QuadKAN: KAN-Enhanced Quadruped Motion Control via End-to-End Reinforcement Learning
–arXiv.org Artificial Intelligence
Legged robots offer mobility where wheeled platforms fail, such as stairs, rubble, soft substrates, and cluttered indoor-outdoor settings, enabling applications in inspection, search and rescue, agriculture, and planetary exploration [1]. Robust locomotion control is therefore a foundational capability for practical quadrupedal systems, underpinning safe navigation and dependable operation across diverse terrains and disturbances [2]. Deep reinforcement learning (DRL) has emerged as a compelling paradigm for such control because it optimizes closed-loop policies through interaction and can produce adaptive behaviors [3]. A substantial body of prior work has focused on training blind controllers that rely exclusively on proprioceptive inputs such as inertial measurement units (IMUs) and joint feedback [4]. While these blind policies can traverse uneven and unknown terrains through large-scale simulation and domain randomization, they inherently lack foresight: without exteroceptive input, they respond only upon contact and struggle to proactively avoid obstacles or plan foot placement on irregular ground.
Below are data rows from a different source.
(** C6: the score presented is [(1 - distance) * 100], computed in
    binary64 arithmetic.  When the image of a search is given and
    [search_image] returns its matches, [search_handler] returns one entry
    for each match, in their order, with the score [(1 - dist) * 100] of
    the [dist] of that match, its path and its metadata.  When the two
    images of a comparison are given and their signatures can be
    generated, [compare_handler] returns the one score
    [(1 - distance) * 100] of the normalized distance between the
    signature of the first image and that of the second.  And a search or
    a comparison that returns has returned just that. *)
Theorem scores_are_percentages request w :
  let percent := fun d => fmul (fsub (float_of_Z 1) d) (float_of_Z 100) in
  let entry := fun m => RMatch (percent (m_dist m)) (m_path m)
                               (m_metadata m) in
  (forall img bs w1 matches,
     get_image request "url" "image" w = (Ret (img, bs), w1) ->
     search_image (w_docs w1) img (ao_flag cfg request) bs = Ret matches ->
     search_handler cfg request w
     = (Ret (ok "search" (List.map entry matches)),
        logged w1 [EvSearchImage img (ao_flag cfg request) bs])) /\
  (forall img1 bs1 w1 img2 bs2 w2 sig1 sig2,
     get_image request "url1" "image1" w = (Ret (img1, bs1), w1) ->
     get_image request "url2" "image2" w1 = (Ret (img2, bs2), w2) ->
     generate_signature img1 bs1 = Ret sig1 ->
     generate_signature img2 bs2 = Ret sig2 ->
     compare_handler request w
     = (Ret (ok "compare"
               [RScore (percent (gis_normalized_distance sig1 sig2))]),
        logged w2 [EvGenerateSignature img1 bs1;
                   EvGenerateSignature img2 bs2])) /\
  (forall resp w', search_handler cfg request w = (Ret resp, w') ->
     exists img bs w1 matches,
       get_image request "url" "image" w = (Ret (img, bs), w1) /\
       search_image (w_docs w1) img (ao_flag cfg request) bs = Ret matches /\
       resp = ok "search" (List.map entry matches)) /\
  (forall resp w', compare_handler request w = (Ret resp, w') ->
     exists img1 bs1 w1 img2 bs2 w2 sig1 sig2,
       get_image request "url1" "image1" w = (Ret (img1, bs1), w1) /\
       get_image request "url2" "image2" w1 = (Ret (img2, bs2), w2) /\
       generate_signature img1 bs1 = Ret sig1 /\
       generate_signature img2 bs2 = Ret sig2 /\
       resp = ok "compare"
                [RScore (percent (gis_normalized_distance sig1 sig2))]).
Proof.
  intros percent entry. split; [|split; [|split]].
  - intros img bs w1 matches G S.
    rewrite search_handler_run, G. cbv zeta. by rewrite S.
  - intros img1 bs1 w1 img2 bs2 w2 sig1 sig2 G1 G2 S1 S2.
    rewrite compare_handler_run, G1, G2, S1. cbv zeta. by rewrite S2.
  - intros resp w'. rewrite search_handler_run.
    destruct (get_image request "url" "image" w) as [[[img bs]|e] w1];
      [|discriminate].
    cbv zeta.
    destruct (search_image _ _ _ _) as [matches|] eqn:S; [|discriminate].
    intros [= <- <-]. by exists img, bs, w1, matches.
  - intros resp w'. rewrite compare_handler_run.
    destruct (get_image request "url1" "image1" w)
      as [[[img1 bs1]|e] w1]; [|discriminate].
    destruct (get_image request "url2" "image2" w1)
      as [[[img2 bs2]|e] w2] eqn:G2; [|discriminate].
    destruct (generate_signature img1 bs1) as [sig1|] eqn:S1;
      [|discriminate].
    cbv zeta.
    destruct (generate_signature img2 bs2) as [sig2|] eqn:S2;
      [|discriminate].
    intros [= <- <-]. by exists img1, bs1, w1, img2, bs2, w2, sig1, sig2.
Qed.

(** C8: [list_handler] either fails to read a number, and then asks the
    index nothing, or issues one paginated lookup whose offset and limit
    are the numbers it read, raised to 0 when negative.  With offset
    "-5" and limit "-1" it does what it does with "0" and "0": it asks
    for the page (0, 0) and returns no path. *)
Theorem list_handler_clamps request w :
  (forall o w', list_handler cfg request w = (o, w') ->
     (exists e, o = Raise e /\ w' = w) \/
     (exists offset limit,
        int_of_param (list_params request) "offset" 0 = Ret offset /\
        int_of_param (list_params request) "limit" 20 = Ret limit /\
        (0 <= Z.max offset 0)%Z /\ (0 <= Z.max limit 0)%Z /\
        (o, w') = (paths ← paths_at_location cfg (Z.max offset 0)
                                             (Z.max limit 0);
                   mret (ok "list" (List.map RPath paths))) w /\
        w_log w' = (w_log w ++ [EvSearchPage (es_index cfg)
                                  (Z.max offset 0) (Z.max limit 0)])%list))
  /\
  (list_params request !! "offset" = Some "-5" ->
   list_params request !! "limit" = Some "-1" ->
   list_handler cfg request w
   = (Ret (ok "list" []), logged w [EvSearchPage (es_index cfg) 0 0]) /\
   forall request0,
     list_params request0 !! "offset" = Some "0" ->
     list_params request0 !! "limit" = Some "0" ->
     list_handler cfg request0 w = list_handler cfg request w).
Proof.
  split.
  - intros o w'. rewrite list_handler_run.
    destruct (int_of_param _ "offset" 0) as [offset|e].
    2:{ intros [= <- <-]. left. eauto. }
    destruct (int_of_param _ "limit" 20) as [limit|e].
    2:{ intros [= <- <-]. left. eauto. }
    cbv zeta. intros [= <- <-]. right. exists offset, limit.
    repeat split; try done; lia.
  - intros O L.
    assert (E : list_handler cfg request w
                = (Ret (ok "list" []),
                   logged w [EvSearchPage (es_index cfg) 0 0])).
    { rewrite list_handler_run. unfold int_of_param. rewrite O, L.
      reflexivity. }
    split; [done|]. intros request0 O0 L0. rewrite E.
    rewrite list_handler_run. unfold int_of_param. rewrite O0, L0.
    reflexivity.
Qed.

(** C9: [search_handler] passes [search_image] the flag
    [all_orientations] computed for this request: the value of the form
    field [all_orientations] when the request has it, the process-wide
    default otherwise, compared with the string "true".  The flag is set
    exactly when that value is "true". *)
Theorem search_handler_orientation_flag request w img bs w1 :
  get_image request "url" "image" w = (Ret (img, bs), w1) ->
  let effective := default (all_orientations cfg)
                           (rq_form request !! "all_orientations") in
  let ao := ao_flag cfg request in
  (exists o, search_handler cfg request w
             = (o, logged w1 [EvSearchImage img ao bs]) /\
             o = match search_image (w_docs w1) img ao bs with
                 | Raise e => Raise e
                 | Ret matches =>
                     Ret (ok "search"
                            (List.map
                               (fun m => RMatch (dist_to_percent (m_dist m))
                                                (m_path m) (m_metadata m))
                               matches))
                 end) /\
  (ao = true <-> effective = "true") /\
  (forall v, rq_form request !! "all_orientations" = Some v ->
             (ao = true <-> v = "true")) /\
  (rq_form request !! "all_orientations" = None ->
   (ao = true <-> all_orientations cfg = "true")).
Proof.
  intros G effective ao. split; [|split; [|split]].
  - rewrite search_handler_run, G. cbv zeta. fold ao.
    destruct (search_image _ _ _ _); eauto.
  - apply String.eqb_eq.
  - intros v V. unfold ao, ao_flag. rewrite V. apply String.eqb_eq.
  - intros V. unfold ao, ao_flag. rewrite V. apply String.eqb_eq.
Qed.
Vision complements proprioception by providing anticipatory geometric information, enabling early detection of distant obstacles and terrain changes [5]. As a result, cross-modal policies that integrate proprioception with depth imaging have gained prominence, facilitating safer and more efficient locomotion through earlier trajectory adjustments. Most existing cross-modal pipelines adopt multilayer perceptrons (MLPs) for the proprioceptive encoder and for the decision head that fuses proprioception with vision.